**What you need to do:**
Please give again, exactly and only, the stretch of lines from the one containing "- apply scheduled_concat. auto." to the end of the entries below.
--
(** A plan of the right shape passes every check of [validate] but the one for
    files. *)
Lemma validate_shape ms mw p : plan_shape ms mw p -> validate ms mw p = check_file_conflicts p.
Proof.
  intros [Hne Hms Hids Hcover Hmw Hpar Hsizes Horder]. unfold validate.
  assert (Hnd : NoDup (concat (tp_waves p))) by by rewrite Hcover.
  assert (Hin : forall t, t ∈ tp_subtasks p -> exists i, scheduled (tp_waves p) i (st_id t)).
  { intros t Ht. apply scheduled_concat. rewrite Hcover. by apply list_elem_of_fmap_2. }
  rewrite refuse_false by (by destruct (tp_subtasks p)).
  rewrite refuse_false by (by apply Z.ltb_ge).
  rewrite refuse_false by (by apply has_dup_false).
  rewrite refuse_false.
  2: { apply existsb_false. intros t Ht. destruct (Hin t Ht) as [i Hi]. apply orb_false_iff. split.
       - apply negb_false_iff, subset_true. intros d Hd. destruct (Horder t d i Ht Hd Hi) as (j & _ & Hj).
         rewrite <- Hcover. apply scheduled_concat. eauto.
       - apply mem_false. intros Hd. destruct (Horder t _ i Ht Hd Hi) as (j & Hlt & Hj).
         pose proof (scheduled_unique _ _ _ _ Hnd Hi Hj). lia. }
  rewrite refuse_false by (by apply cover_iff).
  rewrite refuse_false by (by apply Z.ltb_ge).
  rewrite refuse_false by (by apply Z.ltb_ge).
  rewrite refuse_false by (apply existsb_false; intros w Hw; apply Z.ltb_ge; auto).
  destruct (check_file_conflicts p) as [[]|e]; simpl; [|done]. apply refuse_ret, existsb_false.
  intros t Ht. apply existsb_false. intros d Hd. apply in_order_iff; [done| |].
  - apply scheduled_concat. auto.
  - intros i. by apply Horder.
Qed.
--
**Exercise solution:**
  - apply scheduled_concat. auto.
  - intros i. by apply Horder.
Qed.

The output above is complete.